- **Exercise aim**: Where the line with "Definition replies_to (id" appears below, start writing out lines exactly, and finish with the line with "Definition print_lines (ls", which is included; write out nothing else.

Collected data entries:
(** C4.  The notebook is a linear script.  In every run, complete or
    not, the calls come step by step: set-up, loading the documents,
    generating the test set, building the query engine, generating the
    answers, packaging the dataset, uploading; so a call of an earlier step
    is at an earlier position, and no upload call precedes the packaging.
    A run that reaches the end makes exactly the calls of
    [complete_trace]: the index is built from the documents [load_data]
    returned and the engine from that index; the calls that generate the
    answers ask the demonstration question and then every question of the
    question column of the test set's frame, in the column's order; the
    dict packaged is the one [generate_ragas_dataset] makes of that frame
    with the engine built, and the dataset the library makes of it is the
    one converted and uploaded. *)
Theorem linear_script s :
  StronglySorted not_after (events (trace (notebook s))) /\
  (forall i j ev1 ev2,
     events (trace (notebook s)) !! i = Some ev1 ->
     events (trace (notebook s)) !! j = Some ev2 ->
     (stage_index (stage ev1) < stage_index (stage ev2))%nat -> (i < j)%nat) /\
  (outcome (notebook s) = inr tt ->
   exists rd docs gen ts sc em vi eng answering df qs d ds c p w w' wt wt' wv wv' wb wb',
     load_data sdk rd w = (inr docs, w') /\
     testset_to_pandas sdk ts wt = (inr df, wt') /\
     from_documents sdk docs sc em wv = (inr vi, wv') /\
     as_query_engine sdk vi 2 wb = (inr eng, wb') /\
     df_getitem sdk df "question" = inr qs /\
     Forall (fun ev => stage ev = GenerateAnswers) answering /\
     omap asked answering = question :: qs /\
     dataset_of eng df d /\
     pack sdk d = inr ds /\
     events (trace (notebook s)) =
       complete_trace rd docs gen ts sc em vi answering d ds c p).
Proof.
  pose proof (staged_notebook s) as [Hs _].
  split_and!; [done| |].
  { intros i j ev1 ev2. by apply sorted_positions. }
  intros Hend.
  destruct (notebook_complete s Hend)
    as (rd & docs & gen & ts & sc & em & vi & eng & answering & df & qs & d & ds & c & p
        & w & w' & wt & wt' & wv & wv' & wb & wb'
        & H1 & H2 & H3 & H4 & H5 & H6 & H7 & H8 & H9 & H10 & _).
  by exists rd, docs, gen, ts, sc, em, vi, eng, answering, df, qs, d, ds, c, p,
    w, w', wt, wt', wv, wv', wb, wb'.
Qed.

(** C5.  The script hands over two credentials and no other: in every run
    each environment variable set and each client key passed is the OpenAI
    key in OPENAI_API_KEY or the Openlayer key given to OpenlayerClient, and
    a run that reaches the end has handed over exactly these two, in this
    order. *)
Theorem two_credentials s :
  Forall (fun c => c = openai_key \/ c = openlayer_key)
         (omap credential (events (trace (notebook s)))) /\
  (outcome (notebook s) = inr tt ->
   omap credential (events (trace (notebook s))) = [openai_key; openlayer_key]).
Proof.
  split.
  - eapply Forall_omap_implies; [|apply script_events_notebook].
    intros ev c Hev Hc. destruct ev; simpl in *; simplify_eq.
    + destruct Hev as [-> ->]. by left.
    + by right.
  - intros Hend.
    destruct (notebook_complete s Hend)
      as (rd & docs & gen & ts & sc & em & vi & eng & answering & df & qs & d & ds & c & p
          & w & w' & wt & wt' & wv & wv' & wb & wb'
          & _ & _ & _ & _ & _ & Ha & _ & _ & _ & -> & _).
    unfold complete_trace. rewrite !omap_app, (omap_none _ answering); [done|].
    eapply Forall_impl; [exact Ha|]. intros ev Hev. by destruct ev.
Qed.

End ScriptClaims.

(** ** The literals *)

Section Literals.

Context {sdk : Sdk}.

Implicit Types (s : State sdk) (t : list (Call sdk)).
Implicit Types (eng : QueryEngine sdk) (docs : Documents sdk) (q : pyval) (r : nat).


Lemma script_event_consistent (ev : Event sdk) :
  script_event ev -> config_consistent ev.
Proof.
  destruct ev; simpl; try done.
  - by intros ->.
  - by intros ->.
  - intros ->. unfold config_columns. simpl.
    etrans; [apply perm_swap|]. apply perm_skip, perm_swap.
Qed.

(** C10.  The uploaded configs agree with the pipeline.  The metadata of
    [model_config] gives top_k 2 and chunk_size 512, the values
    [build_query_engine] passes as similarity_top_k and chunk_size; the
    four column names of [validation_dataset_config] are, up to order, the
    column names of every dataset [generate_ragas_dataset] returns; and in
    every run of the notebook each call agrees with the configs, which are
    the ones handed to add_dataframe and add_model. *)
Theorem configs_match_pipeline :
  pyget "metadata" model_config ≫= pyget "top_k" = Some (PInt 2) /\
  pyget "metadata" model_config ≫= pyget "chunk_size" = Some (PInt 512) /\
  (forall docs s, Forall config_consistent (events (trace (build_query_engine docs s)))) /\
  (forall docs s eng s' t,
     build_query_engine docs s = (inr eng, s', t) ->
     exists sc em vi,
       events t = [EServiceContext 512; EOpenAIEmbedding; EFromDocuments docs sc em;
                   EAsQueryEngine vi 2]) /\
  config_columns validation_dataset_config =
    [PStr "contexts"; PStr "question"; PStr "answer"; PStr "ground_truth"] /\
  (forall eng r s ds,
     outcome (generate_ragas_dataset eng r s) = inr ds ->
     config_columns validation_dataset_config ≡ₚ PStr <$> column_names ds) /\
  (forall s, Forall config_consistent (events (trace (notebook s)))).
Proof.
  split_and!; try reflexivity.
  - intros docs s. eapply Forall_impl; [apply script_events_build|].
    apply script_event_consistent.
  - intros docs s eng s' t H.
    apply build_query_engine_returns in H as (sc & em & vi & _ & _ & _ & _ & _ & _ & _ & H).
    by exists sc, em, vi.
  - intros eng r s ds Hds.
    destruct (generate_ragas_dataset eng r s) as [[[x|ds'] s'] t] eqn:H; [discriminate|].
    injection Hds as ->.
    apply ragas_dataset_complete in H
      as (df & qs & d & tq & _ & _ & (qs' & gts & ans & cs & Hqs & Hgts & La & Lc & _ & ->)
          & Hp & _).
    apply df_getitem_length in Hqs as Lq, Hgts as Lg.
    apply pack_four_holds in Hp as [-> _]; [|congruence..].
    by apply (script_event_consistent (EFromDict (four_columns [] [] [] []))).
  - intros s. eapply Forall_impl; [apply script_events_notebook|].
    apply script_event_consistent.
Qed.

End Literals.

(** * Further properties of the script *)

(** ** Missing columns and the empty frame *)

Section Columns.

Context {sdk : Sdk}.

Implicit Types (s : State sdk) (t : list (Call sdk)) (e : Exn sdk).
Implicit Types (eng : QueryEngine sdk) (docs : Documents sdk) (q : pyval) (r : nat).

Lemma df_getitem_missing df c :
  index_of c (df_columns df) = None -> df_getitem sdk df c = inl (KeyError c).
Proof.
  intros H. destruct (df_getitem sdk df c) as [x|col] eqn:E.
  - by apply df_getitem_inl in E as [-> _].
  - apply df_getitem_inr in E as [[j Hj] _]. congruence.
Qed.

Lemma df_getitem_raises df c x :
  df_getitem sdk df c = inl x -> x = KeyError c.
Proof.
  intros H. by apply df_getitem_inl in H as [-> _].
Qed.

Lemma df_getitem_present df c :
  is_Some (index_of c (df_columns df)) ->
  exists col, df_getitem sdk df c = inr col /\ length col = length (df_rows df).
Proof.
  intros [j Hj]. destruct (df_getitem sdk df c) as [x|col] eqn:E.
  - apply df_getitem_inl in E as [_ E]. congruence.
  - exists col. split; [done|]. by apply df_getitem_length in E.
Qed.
==
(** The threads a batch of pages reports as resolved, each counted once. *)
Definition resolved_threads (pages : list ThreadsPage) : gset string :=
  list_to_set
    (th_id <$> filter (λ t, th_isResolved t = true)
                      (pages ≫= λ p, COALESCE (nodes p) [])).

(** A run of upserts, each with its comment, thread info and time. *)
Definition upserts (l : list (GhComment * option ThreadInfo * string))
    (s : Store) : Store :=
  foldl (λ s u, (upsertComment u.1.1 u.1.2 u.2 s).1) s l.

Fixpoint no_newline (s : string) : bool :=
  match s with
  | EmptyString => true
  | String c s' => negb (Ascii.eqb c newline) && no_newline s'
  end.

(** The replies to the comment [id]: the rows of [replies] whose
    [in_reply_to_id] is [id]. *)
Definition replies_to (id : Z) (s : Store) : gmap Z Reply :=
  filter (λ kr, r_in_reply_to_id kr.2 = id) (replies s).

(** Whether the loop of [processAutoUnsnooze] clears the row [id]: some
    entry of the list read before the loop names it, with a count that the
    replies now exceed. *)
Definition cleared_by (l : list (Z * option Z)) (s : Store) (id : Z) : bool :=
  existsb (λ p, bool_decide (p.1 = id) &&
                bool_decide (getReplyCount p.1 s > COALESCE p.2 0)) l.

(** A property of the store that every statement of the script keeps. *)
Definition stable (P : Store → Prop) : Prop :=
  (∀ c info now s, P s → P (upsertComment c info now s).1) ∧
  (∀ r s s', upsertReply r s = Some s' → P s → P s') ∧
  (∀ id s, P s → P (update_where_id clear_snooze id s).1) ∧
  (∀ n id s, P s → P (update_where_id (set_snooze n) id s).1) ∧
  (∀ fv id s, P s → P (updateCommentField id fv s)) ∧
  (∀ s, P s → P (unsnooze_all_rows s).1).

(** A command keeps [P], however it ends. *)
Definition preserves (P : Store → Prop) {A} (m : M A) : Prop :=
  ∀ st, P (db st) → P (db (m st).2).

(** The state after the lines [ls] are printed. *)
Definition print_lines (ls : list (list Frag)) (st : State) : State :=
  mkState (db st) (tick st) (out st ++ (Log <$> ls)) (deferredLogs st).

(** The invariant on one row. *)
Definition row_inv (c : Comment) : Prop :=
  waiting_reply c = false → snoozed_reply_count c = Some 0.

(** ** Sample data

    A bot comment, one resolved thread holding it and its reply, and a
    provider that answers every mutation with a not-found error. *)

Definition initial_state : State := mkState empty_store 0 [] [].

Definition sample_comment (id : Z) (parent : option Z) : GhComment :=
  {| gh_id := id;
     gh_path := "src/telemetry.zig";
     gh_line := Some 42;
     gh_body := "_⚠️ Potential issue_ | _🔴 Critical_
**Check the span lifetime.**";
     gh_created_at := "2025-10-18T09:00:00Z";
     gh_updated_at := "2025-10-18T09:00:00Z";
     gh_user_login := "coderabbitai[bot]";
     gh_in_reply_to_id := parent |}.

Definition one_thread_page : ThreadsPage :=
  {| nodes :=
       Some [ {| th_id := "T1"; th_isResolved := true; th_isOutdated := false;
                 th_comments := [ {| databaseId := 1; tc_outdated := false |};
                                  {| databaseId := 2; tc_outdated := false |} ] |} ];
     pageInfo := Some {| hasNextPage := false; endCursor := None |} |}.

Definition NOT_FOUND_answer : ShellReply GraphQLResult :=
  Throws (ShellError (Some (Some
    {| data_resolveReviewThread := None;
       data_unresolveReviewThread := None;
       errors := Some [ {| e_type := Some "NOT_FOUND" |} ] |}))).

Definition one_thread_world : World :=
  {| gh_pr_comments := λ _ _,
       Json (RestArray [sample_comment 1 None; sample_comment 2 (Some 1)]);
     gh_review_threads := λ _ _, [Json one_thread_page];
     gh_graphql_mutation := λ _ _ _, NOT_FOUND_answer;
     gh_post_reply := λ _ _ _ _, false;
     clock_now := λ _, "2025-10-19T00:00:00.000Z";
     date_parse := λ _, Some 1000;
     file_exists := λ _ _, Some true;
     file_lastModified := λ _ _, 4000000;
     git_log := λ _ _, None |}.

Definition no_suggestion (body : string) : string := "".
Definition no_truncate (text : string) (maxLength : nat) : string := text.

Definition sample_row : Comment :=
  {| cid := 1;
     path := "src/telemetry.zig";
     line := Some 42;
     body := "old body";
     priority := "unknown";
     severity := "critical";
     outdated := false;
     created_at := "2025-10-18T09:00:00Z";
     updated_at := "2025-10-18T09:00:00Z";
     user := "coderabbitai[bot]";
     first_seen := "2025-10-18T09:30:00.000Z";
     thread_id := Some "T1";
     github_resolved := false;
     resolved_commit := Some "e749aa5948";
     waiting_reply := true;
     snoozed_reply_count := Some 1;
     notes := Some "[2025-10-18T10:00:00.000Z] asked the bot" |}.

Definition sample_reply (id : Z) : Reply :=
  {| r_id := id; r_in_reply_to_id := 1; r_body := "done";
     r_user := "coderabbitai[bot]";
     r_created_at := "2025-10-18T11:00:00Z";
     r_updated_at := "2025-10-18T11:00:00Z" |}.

- **Task result**:
Definition replies_to (id : Z) (s : Store) : gmap Z Reply :=
  filter (λ kr, r_in_reply_to_id kr.2 = id) (replies s).

(** Whether the loop of [processAutoUnsnooze] clears the row [id]: some
    entry of the list read before the loop names it, with a count that the
    replies now exceed. *)
Definition cleared_by (l : list (Z * option Z)) (s : Store) (id : Z) : bool :=
  existsb (λ p, bool_decide (p.1 = id) &&
                bool_decide (getReplyCount p.1 s > COALESCE p.2 0)) l.

(** A property of the store that every statement of the script keeps. *)
Definition stable (P : Store → Prop) : Prop :=
  (∀ c info now s, P s → P (upsertComment c info now s).1) ∧
  (∀ r s s', upsertReply r s = Some s' → P s → P s') ∧
  (∀ id s, P s → P (update_where_id clear_snooze id s).1) ∧
  (∀ n id s, P s → P (update_where_id (set_snooze n) id s).1) ∧
  (∀ fv id s, P s → P (updateCommentField id fv s)) ∧
  (∀ s, P s → P (unsnooze_all_rows s).1).

(** A command keeps [P], however it ends. *)
Definition preserves (P : Store → Prop) {A} (m : M A) : Prop :=
  ∀ st, P (db st) → P (db (m st).2).

(** The state after the lines [ls] are printed. *)
Definition print_lines (ls : list (list Frag)) (st : State) : State :=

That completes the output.